The trial is broken into two parts. In part one, different dosages of the vaccine are being tested on children ages 6 months to 1 year, and ages 2 to 11.

Those findings will determine which dose will be used in the second part, when the trial will also include children who are given a saline placebo, which does nothing. The children will be followed for 12 months after their second injection.

Moderna is doing the tests to see whether the vaccine protects children from getting sick if they come into contact with coronavirus, according to the clinical trial's patient information website.

Moderna also has been running a separate Phase 2/3 trial, for adolescents ages 12 to 17.

Moderna's vaccine is currently authorized only for people ages 18 and older. So far, the youngest age OK'd for any of the three Covid-19 inoculations authorized in the US is 16, for the Pfizer vaccine.

Pfizer has been running a trial of its vaccine for ages 12 to 15.

Johnson & Johnson has announced plans to study its vaccine in children ages 12 to 17, and its CEO has said he thinks the company could have a vaccine approved for ages below 18 by September.

It is difficult to estimate when a Covid-19 vaccine for children -- if studies find they're safe and effective -- could be authorized for them, Dr. Paul Offit, director of the Vaccine Education Center at Children's Hospital of Philadelphia, told CNN on Tuesday.

"(But) if I had to make a rough guess, I would think it would be possible that we would have enough vaccines, enough data, for children down to 12 years of age by the summer, and then for much younger children, by later in the year. But we'll see," Offit, a member of the US Food and Drug Administration's Vaccines and Related Biological Products Advisory Committee, said.

Experts have said about 70% to 85% of people must achieve immunity -- either by surviving Covid-19 or receiving a vaccine -- for the population to reach herd immunity. That's the point at which enough people are protected against a disease that it cannot spread through the population.

Children will need to be part of that, Offit said.

"I think if we're going to get to 80% population immunity, some level of children are going to need to be vaccinated," he said.


Every state has fully vaccinated at least 10% of its adult population


Among those 16 and older, vaccinations are ramping up and experts are hopeful Americans will be able to see a semblance of normality by the summer.

Data updated by the CDC on Tuesday shows the country hit a seven-day average of more than 2.4 million Covid-19 vaccine doses administered per day, a new record.

So far, more than 71.2 million Americans have received at least one dose of a Covid-19 vaccine, according to CDC data. More than 39 million have been fully vaccinated -- roughly 11.8% of the US population.

Every state has fully vaccinated at least 10% of their adult population, according to the CDC data.

That comes as more states are expanding their eligibility requirements for vaccinations.

Ohio will open vaccine eligibility to anyone older than 40 on Friday, and anyone older than 16 on March 29, Gov. Mike DeWine said Tuesday.

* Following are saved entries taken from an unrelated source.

(** C5: from the network to the mixer: when a datagram with a sendable event
    arrives whose sound is loaded, while a channel is idle, then after a round
    of the server and one of the engine the sound plays on the first idle
    channel, at the event's place in the stereo field, whatever events were
    waiting in the queue before: they still wait. *)
Theorem arrival_plays (s : system) (l : list EVENT) (q : list ENGINE_EVENT) bs ss ds (a : arrival)
    (ev : EVENT_ENTRY) (c : Z) :
  system_at s l q -> engine_ok (s_world s) bs ss ds q -> sendable (a_event a) ->
  type (a_event a) = event_type_val EVENT_T -> playable (s_world s) (a_event a) ev ->
  first_idle ss (scan_order (lastc (s_world s)) (Z.of_nat (List.length bs))) = Some c ->
  exists s' b snd ln sc x, rounds expat [arrives a; EngineRound] s = Ok s' /\
    system_at s' l q /\
    bs !! Z.to_nat c = Some b /\ snd_buf b = None /\
    snds ev !! Z.to_nat (chosen ev (rand_calls (s_world s))) = Some (Some snd) /\
    lens ev !! Z.to_nat (chosen ev (rand_calls (s_world s))) = Some ln /\
    engine_ok (s_world s')
      (<[Z.to_nat c := loaded b (Some snd) ln (stereo_of (a_event a)) (flags (a_event a))]> bs)
      (<[Z.to_nat c := sc]> ss) (<[Z.to_nat c := x]> ds) q.
Proof.
  intros Hs Hok Ha Hty Hpl Hc.
  destruct (arrival_round expat a s l q Hs Ha) as (s1 & H1 & Hs1 & Hw1).
  destruct (EngineQueue.engineDequeue_rep _ _ _ (sys_queue _ _ _ Hs1)) as (q1 & Hd & Hq1).
  rewrite <- Hw1 in Hok, Hpl, Hc.
  destruct (engineIO_taped _ _ _ _ _ (a_event a) Hok) as (p & t & k & Hokt & Heio).
  destruct (io_event_idle _ _ _ _ _ _ _ _ Hokt Hpl Hc)
    as (w' & b & sc & snd & ln & x & Hio & _ & Hb & Hn & Hsnd & Hln & _ & _ & Hok').
  rewrite Hty in Heio. cbn [event_type_val Z.eqb Pos.eqb] in Heio. rewrite Hio in Heio.
  change (rand_calls (taped p t k (s_world s1))) with (rand_calls (s_world s1)) in Hsnd, Hln.
  assert (engineLoop_body (a_event a) (s_world s1) = Ok (Some true, w')) as Hl.
  { rewrite (engineLoop_playable _ _ _ _ _ _ _ Hok Hty Hpl). by rewrite (bind_Ok _ _ _ _ _ Heio). }
  pose proof (engineIO_heard _ _ _ _ _ _ _ _ Hok Heio) as B.
  rewrite Hw1 in Hsnd, Hln.
  exists {| s_queue := q1; s_world := w'; s_udp := s_udp s1 |}, b, snd, ln, sc, x. split_and!.
  - cbn [rounds]. rewrite H1. cbn [mbind res_bind round]. rewrite Hd. cbn [mbind res_bind]. by rewrite Hl.
  - destruct Hs1 as [_ Hty1 [_ Hk] Hw Hu Hbuf]. apply Forall_app in Hty1 as [Hty1 _].
    split; try done. split; [by eexists _, _, _|]. by eapply known_heard.
  - done.
  - done.
  - done.
  - done.
  - exact Hok'.
Qed.
End Properties.

(** ** A concrete system: two channels, of which one plays *)

Definition demo_ring : EVENT := demo_event "ab" 0.

(** An empty engine queue, and one in which an event waits. *)
Definition demo_queue (full : bool) : EngineQueue.state :=
  match EngineQueue.engineQueueInit true EngineQueue.initial with
  | Ok (_, q) =>
      if full then match EngineQueue.engineEnqueue demo_ring q with Ok (_, q) => q | _ => q end else q
  | _ => EngineQueue.initial
  end.

Definition demo_mix : world := set_chunk_size 4 (demo_out false).

Definition demo_system (full : bool) : system :=
  {| s_queue := demo_queue full; s_world := demo_mix; s_udp := fresh_udp |}.

Definition demo_waits (full : bool) : list EVENT := if full then [demo_ring] else [].

Lemma demo_typed : event_typed demo_ring.
Proof. split; [unfold event_wf; cbn; lia|]. split; [cbn; unfold int32; lia|]. split; [cbn; unfold int32; lia|]. by eexists. Qed.

Lemma demo_sendable : sendable demo_ring.
Proof.
  split; [unfold event_wf; cbn; lia|]. split; [|cbn; unfold MAX_UDP_PACKET_SIZE; lia].
  split; [cbn; lia|]. split; [cbn; lia|]. exists "ab". split; [done|]. split; [done|].
  by repeat constructor.
Qed.

Lemma demo_queue_rep full : EngineQueue.rep (demo_queue full) (demo_waits full).
Proof.
  destruct EngineQueue.engineQueueInit_rep as (q & Hq & Hr). unfold demo_queue. rewrite Hq.
  destruct full; [|done].
  destruct (EngineQueue.engineEnqueue_rep q [] demo_ring Hr) as (q' & -> & Hr'). exact Hr'.
Qed.

Lemma engine_ok_chunk `{E : Env} n w bs ss ds l : engine_ok w bs ss ds l -> engine_ok (set_chunk_size n w) bs ss ds l.
Proof.
  intros H. eapply engine_ok_ext; [exact H| |done| |done..]; [|apply H].
  eapply chan_ok_ext; [apply H|done..].
Qed.

Lemma demo_mix_ok : engine_ok (E := still_env) demo_mix [demo_buf true; demo_buf false]
  [demo_sched true; demo_sched false] [d_half; d_zero] [].
Proof. exact (engine_ok_chunk 4 _ _ _ _ _ (demo_out_ok false)). Qed.

Lemma demo_at full : system_at (E := still_env) (demo_system full) (demo_waits full) [].
Proof.
  split; cbn [s_queue s_world s_udp demo_system].
  - apply demo_queue_rep.
  - destruct full; [apply Forall_singleton, demo_typed|constructor].
  - split; [by eexists _, _, _; exact demo_mix_ok|constructor].
  - constructor.
  - split; [eexists; exact fresh_udp_ok|by eexists].
  - apply is_bytes_bytes. reflexivity.
Qed.

Definition demo_arrival : arrival :=
  {| a_now := at_sec 7; a_junk := []; a_host := 1; a_port := 2; a_event := demo_ring |}.

Definition no_expat (s : string) : list xml_call := [].

Lemma demo_mix_playable : playable (E := still_env) demo_mix demo_ring (one_sound 1).
Proof. split; [by vm_compute|]. split_and!; simpl; try lia. apply Forall_singleton. done. Qed.

(** A chunk can be mixed. *)
Lemma demo_mixes : exists w, mixer (E := still_env) demo_mix = Ok (tt, w) /\ List.length (played w) = 1%nat.
Proof.
  assert (match mixer (E := still_env) demo_mix with
          | Ok (_, w) => bool_decide (List.length (played w) = 1%nat) | _ => false end = true) as H
    by (vm_compute; reflexivity).
  destruct (mixer demo_mix) as [[[] w]| |]; [|done|done]. exists w. split; [done|].
  by apply bool_decide_eq_true in H.
Qed.

Lemma peepd_invariant_witness :
  exists s', rtc (step (E := still_env) no_expat) (demo_system true) s' /\
    system_ok (E := still_env) s' /\ later (demo_system true) s' /\
    List.length (played (s_world s')) = 1%nat.
Proof.
  destruct demo_mixes as (w & Hw & Hp).
  assert (rtc (step (E := still_env) no_expat) (demo_system true)
    {| s_queue := demo_queue true; s_world := w; s_udp := fresh_udp |}) as H.
  { apply rtc_once. apply (step_round no_expat _ MixerRound); [exact I|].
    cbn [round demo_system s_queue s_world s_udp]. rewrite Hw. reflexivity. }
  eexists. split; [exact H|].
  destruct (peepd_invariant (L := still_laws) no_expat (demo_system true) _
    (ex_intro _ _ (ex_intro _ _ (demo_at true))) H) as [H1 H2].
  split; [exact H1|]. split; [exact H2|exact Hp].
Defined.

Lemma engine_round_progress_witness :
  exists e q, EngineQueue.engineDequeue (demo_queue true) = Ok (e, q) /\ event_typed e /\
    forall r, engineSoundTableRetrieve (lookup_fuel (Env := still_env)) (sound_table demo_mix) (sound e) = Ok r ->
    exists s', round (E := still_env) no_expat EngineRound (demo_system true) = Ok s' /\
      system_ok (E := still_env) s'.
Proof.
  exact (engine_round_progress (L := still_laws) no_expat (demo_system true)
    (ex_intro _ _ (ex_intro _ _ (demo_at true)))).
Defined.

Lemma arrivals_enqueued_witness :
  exists s' q', rounds (E := still_env) no_expat [arrives demo_arrival; arrives demo_arrival] (demo_system true)
      = Ok s' /\
    system_at (E := still_env) s' [demo_ring; demo_ring; demo_ring] [] /\ s_world s' = demo_mix /\
    EngineQueue.engineDequeue (s_queue s') = Ok (demo_ring, q') /\
    EngineQueue.rep q' [demo_ring; demo_ring].
Proof.
  apply (arrivals_enqueued (E := still_env) no_expat (demo_system true) [demo_ring] [] [demo_arrival] demo_arrival).
  - exact (demo_at true).
  - apply Forall_cons. split; [exact demo_sendable|]. apply Forall_singleton. exact demo_sendable.
Defined.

Mississippi began opening appointments to all residents who are 16 and older Tuesday. Alaska did this last week, and Connecticut's governor has said he tentatively plans to have his state to do the same by April 5.

President Joe Biden has said he wants states to expand eligibility to all adults by May 1, and he's said the country would have enough doses to vaccinate every US adult by the end of May.

In West Virginia, Gov. Jim Justice expanded the list of pre-existing medical conditions that make residents eligible to receive a vaccine.